Input data.

(** The overlap is a suffix of the real units of [current]. *)
Lemma compute_overlap_ok hdr s reals pos next us l :
  units_tile text s reals pos ->
  compute_overlap (marker hdr s ++ reals) ov cs next = (us, l) ->
  exists s', s <= s' /\ units_tile text s' us pos /\ l = length (units_text us) /\ l <= ov
    /\ (us = [] \/ l + next <= cs).
Proof.
  intros Ht. unfold compute_overlap. case_match.
  - intros [= <- <-]. exists pos. split_and!; simpl; try lia; [|by left].
    by apply units_tile_le in Ht.
  - destruct (overlap_scan _ _ _ _ _ _) as [i l0] eqn:Hscan. intros Hskip.
    pose proof (overlap_scan_spec _ _ _ _ [] 0 _ _ _ (eq_sym (length_rev _)) eq_refl
                  (Nat.le_0_l _) (or_introl eq_refl) Hscan) as (Hl0 & Hov & Hbud).
    rewrite app_nil_r, rev_involutive in Hl0, Hbud.
    pose proof (overlap_skip_spec _ _ _ _ Hl0 Hskip) as ([p Hp] & Hl & Hhead).
    assert (l <= l0 /\ (us <> [] -> drop i (marker hdr s ++ reals) <> [])) as [Hll Hnn].
    { rewrite Hl0, Hp, units_text_app, length_app, <- Hl. split; [lia|].
      intros Hus Happ. by apply app_nil in Happ as [_ ->]. }
    assert (exists q, reals = q ++ us) as [q Hq].
    { destruct us as [|u us]; [exists reals; by rewrite app_nil_r|].
      assert (marker hdr s ++ reals = (take i (marker hdr s ++ reals) ++ p) ++ u :: us) as Heq.
      { rewrite <- app_assoc, <- Hp, take_drop. done. }
      destruct hdr as [|h hdr]; [simpl in Heq; eauto|]. simpl in Heq.
      destruct (take i _ ++ p) as [|m q'] eqn:E.
      - simpl in Heq. by simplify_eq.
      - simpl in Heq. simplify_eq. eauto. }
    subst reals. apply units_tile_app in Ht as (s' & Hq1 & Hq2). exists s'.
    split_and!; [by apply units_tile_le in Hq1|done|done|lia|].
    destruct us; [by left|]. right. destruct Hbud as [Hd|]; [|lia]. by apply Hnn in Hd.
Qed.

Lemma shrink_overlap_ok need us l s pos :
  units_tile text s us pos -> l = length (units_text us) ->
  exists us' l' s', shrink_overlap cs need us l = Some (us', l')
    /\ s <= s' /\ units_tile text s' us' pos /\ l' = length (units_text us')
    /\ (us' = [] \/ l' + need <= cs).
Proof.
  revert l s. induction us as [|u us IH]; intros l s Ht Hl; simpl.
  - eexists [], _, s. naive_solver.
  - assert (length (units_text (u :: us)) = length (su_text u) + length (units_text us)) as Hlen.
    { change (u :: us) with ([u] ++ us). rewrite units_text_app, length_app.
      unfold units_text at 1. simpl. by rewrite app_nil_r. }
    destruct (Nat.ltb_spec cs (l + need)).
    + destruct Ht as (<- & ? & _ & Ht).
      replace (checked_sub l (rune_len (su_text u))) with (Some (length (units_text us)))
        by (symmetry; apply checked_sub_Some; unfold rune_len; lia).
      simpl. destruct (IH _ _ Ht eq_refl) as (us' & l' & s' & -> & ? & ? & ? & ?).
      exists us', l', s'. split_and!; [done|lia|done|done|done].
    + exists (u :: us), l, s. split_and!; [done|done|done|done|by right].
Qed.

Lemma tile_in_head s us pos u us' :
  units_tile text s us pos -> us = u :: us' -> su_start u = s.
Proof. intros Ht ->. by destruct Ht. Qed.
(* ===== verification/Heuristic.v ===== *)
(** * [crates/knowledge/src/chunker/heuristic.rs]

    Tier 2: chunks at form feeds, chapter marks, numbered heads, rules, footers and blank
    blocks. *)
From S2P Require Import Prelude RustStr Regex DemoPatterns HeaderTracker Splitter SplitterFacts MergeFacts.
From S2P Require Import ChunkSpec Tokens Profiler Heading.

Record Boundary := { bd_start : nat; bd_priority : Z }.

(** Earlier start first; among equal starts, the higher priority first. *)
Definition boundary_before (a b : Boundary) : bool :=
  (bd_start a <? bd_start b)
  || ((bd_start a =? bd_start b) && (bd_priority b <=? bd_priority a)%Z).

(** [prev] starts as [usize::MAX], which no offset equals: [None] here. *)
Fixpoint dedup_bounds (prev : option nat) (bounds : list Boundary) : list Boundary :=
  match bounds with
  | [] => []
  | b :: bs =>
    if bool_decide (prev = Some (bd_start b)) then dedup_bounds prev bs
    else b :: dedup_bounds (Some (bd_start b)) bs
  end.

Fixpoint inside_some_span (b : Boundary) (spans : list Span) : bool :=
  match spans with
  | [] => false
  | s :: spans' =>
    if bd_start b <=? sp_start s then false
    else if bd_start b <? sp_end s then true
    else inside_some_span b spans'
  end.

Definition drop_bounds_inside_spans (bounds : list Boundary) (spans : list Span) : list Boundary :=
  match spans with
  | [] => bounds
  | _ => List.filter (fun b => negb (inside_some_span b spans)) bounds
  end.
(* ===== verification/Strategy.v ===== *)
(** * [crates/knowledge/src/chunker/strategy.rs], [validator.rs]

    The choice of a tier: the chain of tiers to try, the validator that accepts a tier's
    chunks, the defaults of a configuration, and the two-level split into parents and
    children.  The tiers are used through the interface [TierSplitter] of [ChunkSpec]. *)
From S2P Require Import Prelude RustStr Regex DemoPatterns HeaderTracker Splitter SplitterFacts MergeFacts.
From S2P Require Import ChunkSpec Tokens Profiler Heading Heuristic.

Definition STRATEGY_HEADING : str := u8"heading".
Definition STRATEGY_HEURISTIC : str := u8"heuristic".
Definition STRATEGY_RECURSIVE : str := u8"recursive".
Definition STRATEGY_LEGACY : str := u8"legacy".

(** ** [validator.rs] *)

(** [max_len] and [tiny] of the loop, in this order; the last chunk may be short. *)
Fixpoint measure_chunks (chunks : list TextChunk) (max_len tiny : nat) : nat * nat :=
  match chunks with
  | [] => (max_len, tiny)
  | c :: rest =>
    let l := length (content c) in
    let is_last := match rest with [] => true | _ => false end in
    measure_chunks rest (Nat.max max_len l)
      (if negb is_last && (l <? 50) then tiny + 1 else tiny)
  end.

Definition validate_chunks (chunks : list TextChunk) (total_chars chunk_size : nat) : bool :=
  let n := length chunks in
  let '(max_len, tiny) := measure_chunks chunks 0 0 in
  if n =? 0 then false
  else if (n =? 1) && (usize_mul 2 chunk_size <? total_chars) then false
  else if (n / 4 <? tiny) && (2 <? tiny) then false
  else if (max_len <? chunk_size / 4) && (chunk_size <? total_chars) then false
  else if (0 <? chunk_size) && (usize_mul 2 chunk_size <? max_len) then false
  else true.

(** ** [ensure_defaults] *)

Definition with_token_limit (cfg : SplitterConfig) (size : nat) : nat :=
  if 0 <? token_limit cfg then
    let lang := default LANG_MIXED (head (languages cfg)) in
    let budget := chars_for_token_limit (token_limit cfg) lang in
    if (0 <? budget) && ((size =? 0) || (budget <? size)) then budget else size
  else size.

Definition ensure_defaults (cfg : SplitterConfig) : SplitterConfig :=
  let size := if chunk_size cfg =? 0 then DEFAULT_CHUNK_SIZE else chunk_size cfg in
  let overlap := if chunk_overlap cfg =? 0 then DEFAULT_CHUNK_OVERLAP else chunk_overlap cfg in
  let seps := match separators cfg with
              | [] => [[NL; NL]; [NL]; [IDEOGRAPHIC_STOP]]
              | seps => seps
              end in
  let size := with_token_limit cfg size in
  {| chunk_size := size;
     chunk_overlap := if (0 <? size) && (size / 2 <? overlap) then size / 2 else overlap;
     separators := seps;
     strategy := strategy cfg;
     token_limit := token_limit cfg;
     languages := languages cfg |}.
(* ===== verification/StrReplace.v ===== *)
(** * Literal search and replacement on strings

    [str::match_indices], [str::replace] and [str::parse::<usize>] of the Rust standard
    library, with the lemma that a cut which no match straddles commutes with both. *)
From S2P Require Import Prelude RustStr.

(** [s.match_indices(pat)] for a non-empty pattern: the byte ranges of the leftmost
    non-overlapping matches; [skip] chars of [s] belong to the match found before. *)
Fixpoint match_ranges (pat s : str) (skip pos : nat) : list (nat * nat) :=
  match s with
  | [] => []
  | c :: s' =>
    match skip with
    | S k => match_ranges pat s' k (pos + len_utf8 c)
    | 0 =>
      if starts_with s pat then
        (pos, pos + blen pat) :: match_ranges pat s' (length pat - 1) (pos + len_utf8 c)
      else match_ranges pat s' 0 (pos + len_utf8 c)
    end
  end.

(** [s.replace(pat, to)] for a non-empty pattern. *)
Fixpoint replace_from (pat to s : str) (skip : nat) : str :=
  match s with
  | [] => []
  | c :: s' =>
    match skip with
    | S k => replace_from pat to s' k
    | 0 =>
      if starts_with s pat then to ++ replace_from pat to s' (length pat - 1)
      else c :: replace_from pat to s' 0
    end
  end.

Definition replace (s pat to : str) : str := replace_from pat to s 0.

Definition match_indices (s pat : str) : list (nat * nat) := match_ranges pat s 0 0.

(** [s.parse::<usize>()]: an optional plus sign, then at least one digit, no overflow. *)
Fixpoint parse_digits (s : str) (acc : N) : option N :=
  match s with
  | [] => Some acc
  | c :: s' =>
    if is_ascii_digit c then
      let n := (acc * 10 + Z.to_N (c - 48))%N in
      if (n <? usize_modulus)%N then parse_digits s' n else None
    else None
  end.

Definition parse_usize (s : str) : option N :=
  match s with
  | [] => None
  | c :: s' =>
    if (c =? 43)%Z then (match s' with [] => None | _ => parse_digits s' 0 end)
    else parse_digits s 0
  end.

(** ** Lemmas *)

Section cut.
Context (pat : str) (Hpat : pat <> []).

Lemma starts_with_cut p r : starts_with (p ++ r) pat = true -> length pat <= length p ->
  starts_with p pat = true.
Proof.
  rewrite !starts_with_spec. intros (q & Hq) Hl.
  exists (drop (length pat) p). rewrite <- (take_drop (length pat) p) at 1. f_equal.
  assert (take (length pat) (p ++ r) = take (length pat) (pat ++ q)) as Ht by by rewrite Hq.
  rewrite take_app_le in Ht by lia. by rewrite take_app_length in Ht.
Qed.

Lemma starts_with_extend p r : starts_with p pat = true -> starts_with (p ++ r) pat = true.
Proof. rewrite !starts_with_spec. intros (q & ->). exists (q ++ r). by rewrite app_assoc. Qed.

(** No match of [s] starts before the cut at byte [o] and ends after it. *)
Definition clean_cut (ranges : list (nat * nat)) (o : nat) : Prop :=
  Forall (fun m => ~ (m.1 < o < m.2)) ranges.

Lemma match_end_bound p r : starts_with (p ++ r) pat = true ->
  length p < length pat -> exists q, pat = p ++ q /\ q <> [].
Proof.
  rewrite starts_with_spec. intros (q & Hq) Hl. exists (drop (length p) pat). split.
  - rewrite <- (take_drop (length p) pat) at 1. f_equal.
    assert (take (length p) (p ++ r) = take (length p) (pat ++ q)) as Ht by by rewrite Hq.
    rewrite take_app_length, take_app_le in Ht by lia. done.
  - intros Hd. apply (f_equal length) in Hd. rewrite length_drop in Hd. simpl in Hd. lia.
Qed.

(** A cut that no match straddles commutes with search and replacement. *)
Lemma cut_commutes to p r : forall skip pos,
  skip <= length p ->
  clean_cut (match_ranges pat (p ++ r) skip pos) (pos + blen p) ->
  match_ranges pat (p ++ r) skip pos
    = match_ranges pat p skip pos ++ match_ranges pat r 0 (pos + blen p)
  /\ replace_from pat to (p ++ r) skip
    = replace_from pat to p skip ++ replace_from pat to r 0.
Proof.
  induction p as [|c p IH]; intros skip pos Hskip Hcut.
  - simpl in Hskip. assert (skip = 0) as -> by lia. simpl. by rewrite Nat.add_0_r.
  - assert (pos + blen (c :: p) = (pos + len_utf8 c) + blen p) as Hpos by (simpl; lia).
    rewrite Hpos in Hcut |- *. change ((c :: p) ++ r) with (c :: (p ++ r)) in *.
    cbn [match_ranges replace_from] in *. destruct skip as [|k].
    2: { apply IH; [simpl in Hskip; lia|done]. }
    destruct (starts_with (c :: p ++ r) pat) eqn:E.
    + apply Forall_cons in Hcut as [Hm Hcut]. cbn [fst snd] in Hm.
      destruct (decide (length pat <= length (c :: p))) as [Hl|Hl].
      * change (c :: p ++ r) with ((c :: p) ++ r) in E.
        rewrite (starts_with_cut (c :: p) r E Hl).
        destruct (IH (length pat - 1) (pos + len_utf8 c)) as [H1 H2]; [simpl in Hl; lia|done|].
        rewrite H1, H2. split; [done|]. by rewrite app_assoc.
      * exfalso. change (c :: p ++ r) with ((c :: p) ++ r) in E.
        destruct (match_end_bound (c :: p) r E) as (q & Hq & Hqn); [lia|]. apply Hm.
        rewrite Hq, blen_app. pose proof (len_utf8_pos c). simpl blen.
        assert (blen q <> 0) by (intros Hz; by apply Hqn, blen_nil_inv). lia.
    + destruct (starts_with (c :: p) pat) eqn:E'.
      { apply (starts_with_extend _ r) in E'. change ((c :: p) ++ r) with (c :: p ++ r) in E'. congruence. }
      destruct (IH 0 (pos + len_utf8 c)) as [H1 H2]; [lia|done|]. by rewrite H1, H2.
Qed.

Lemma match_ranges_bounds s : forall skip pos,
  Forall (fun m => pos <= m.1 /\ m.2 = m.1 + blen pat /\ (skip <= length s -> m.2 <= pos + blen s))
    (match_ranges pat s skip pos).
Proof.
  induction s as [|c s IH]; intros skip pos; [constructor|]. cbn [match_ranges].
  assert (forall k, Forall (fun m => pos <= m.1 /\ m.2 = m.1 + blen pat
            /\ (k <= length s -> m.2 <= pos + blen (c :: s)))
            (match_ranges pat s k (pos + len_utf8 c))) as Hrest.
  { intros k. eapply Forall_impl; [apply IH|]. simpl. intros m (H1 & H2 & H3).
    split_and!; [lia|done|]. intros Hk. specialize (H3 Hk). lia. }
  destruct skip as [|k].
  - destruct (starts_with (c :: s) pat) eqn:E.
    + apply starts_with_spec in E as (q & Hq). constructor.
      * cbn [fst snd]. split_and!; [lia|done|]. intros _. rewrite Hq, blen_app. lia.
      * eapply Forall_impl; [apply (Hrest (length pat - 1))|]. intros m (H1 & H2 & H3).
        split_and!; [done|done|]. intros _. apply H3.
        apply (f_equal length) in Hq. rewrite length_app in Hq. simpl in Hq. lia.
    + eapply Forall_impl; [apply (Hrest 0)|]. intros m (H1 & H2 & H3). split_and!; [done|done|].
      intros _. apply H3. lia.
  - eapply Forall_impl; [apply (Hrest k)|]. intros m (H1 & H2 & H3). split_and!; [done|done|].
    intros Hk. apply H3. simpl in Hk. lia.
Qed.

(** Replacement changes the byte length by the same amount for every match. *)
Lemma replace_from_blen to s : forall skip pos,
  skip <= length s ->
  Z.of_nat (blen (replace_from pat to s skip)) =
  (Z.of_nat (blen (drop skip s))
   + Z.of_nat (length (match_ranges pat s skip pos)) * (Z.of_nat (blen to) - Z.of_nat (blen pat)))%Z.
Proof.
  induction s as [|c s IH]; intros skip pos Hskip.
  - simpl in Hskip. assert (skip = 0) as -> by lia. simpl. lia.
  - cbn [match_ranges replace_from]. destruct skip as [|k].
    + destruct (starts_with (c :: s) pat) eqn:E.
      * apply starts_with_spec in E as (q & Hq).
        assert (length pat - 1 <= length s) as Hl.
        { apply (f_equal length) in Hq. rewrite length_app in Hq. simpl in Hq. lia. }
        rewrite blen_app, Nat2Z.inj_add, (IH _ (pos + len_utf8 c) Hl).
        assert (drop (length pat - 1) s = q) as ->.
        { destruct pat as [|x pat']; [done|]. injection Hq as -> ->. simpl.
          rewrite Nat.sub_0_r. apply drop_app_length. }
        cbn [length]. rewrite drop_0, Hq, blen_app. lia.
      * rewrite drop_0. cbn [blen]. simpl blen. rewrite !Nat2Z.inj_add, (IH 0 (pos + len_utf8 c)) by lia.
        rewrite drop_0. lia.
    + simpl in Hskip. simpl drop. apply IH. lia.
Qed.
End cut.

(** Cutting at a clean position, from the start of the string. *)
Lemma cut_at (pat to p r : str) :
  pat <> [] -> clean_cut (match_indices (p ++ r) pat) (blen p) ->
  match_indices (p ++ r) pat = match_indices p pat ++ match_ranges pat r 0 (blen p)
  /\ replace (p ++ r) pat to = replace p pat to ++ replace r pat to.
Proof. intros Hp Hc. apply (cut_commutes pat to p r 0 0); [lia|done]. Qed.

Your objective.
Copy, please, every line from the start of the entries down to the line that holds "- simpl in Heq. simplify_eq.", with both of those lines included and no others.

Solution to this problem.
(** The overlap is a suffix of the real units of [current]. *)
Lemma compute_overlap_ok hdr s reals pos next us l :
  units_tile text s reals pos ->
  compute_overlap (marker hdr s ++ reals) ov cs next = (us, l) ->
  exists s', s <= s' /\ units_tile text s' us pos /\ l = length (units_text us) /\ l <= ov
    /\ (us = [] \/ l + next <= cs).
Proof.
  intros Ht. unfold compute_overlap. case_match.
  - intros [= <- <-]. exists pos. split_and!; simpl; try lia; [|by left].
    by apply units_tile_le in Ht.
  - destruct (overlap_scan _ _ _ _ _ _) as [i l0] eqn:Hscan. intros Hskip.
    pose proof (overlap_scan_spec _ _ _ _ [] 0 _ _ _ (eq_sym (length_rev _)) eq_refl
                  (Nat.le_0_l _) (or_introl eq_refl) Hscan) as (Hl0 & Hov & Hbud).
    rewrite app_nil_r, rev_involutive in Hl0, Hbud.
    pose proof (overlap_skip_spec _ _ _ _ Hl0 Hskip) as ([p Hp] & Hl & Hhead).
    assert (l <= l0 /\ (us <> [] -> drop i (marker hdr s ++ reals) <> [])) as [Hll Hnn].
    { rewrite Hl0, Hp, units_text_app, length_app, <- Hl. split; [lia|].
      intros Hus Happ. by apply app_nil in Happ as [_ ->]. }
    assert (exists q, reals = q ++ us) as [q Hq].
    { destruct us as [|u us]; [exists reals; by rewrite app_nil_r|].
      assert (marker hdr s ++ reals = (take i (marker hdr s ++ reals) ++ p) ++ u :: us) as Heq.
      { rewrite <- app_assoc, <- Hp, take_drop. done. }
      destruct hdr as [|h hdr]; [simpl in Heq; eauto|]. simpl in Heq.
      destruct (take i _ ++ p) as [|m q'] eqn:E.
      - simpl in Heq. by simplify_eq.
      - simpl in Heq. simplify_eq. eauto. }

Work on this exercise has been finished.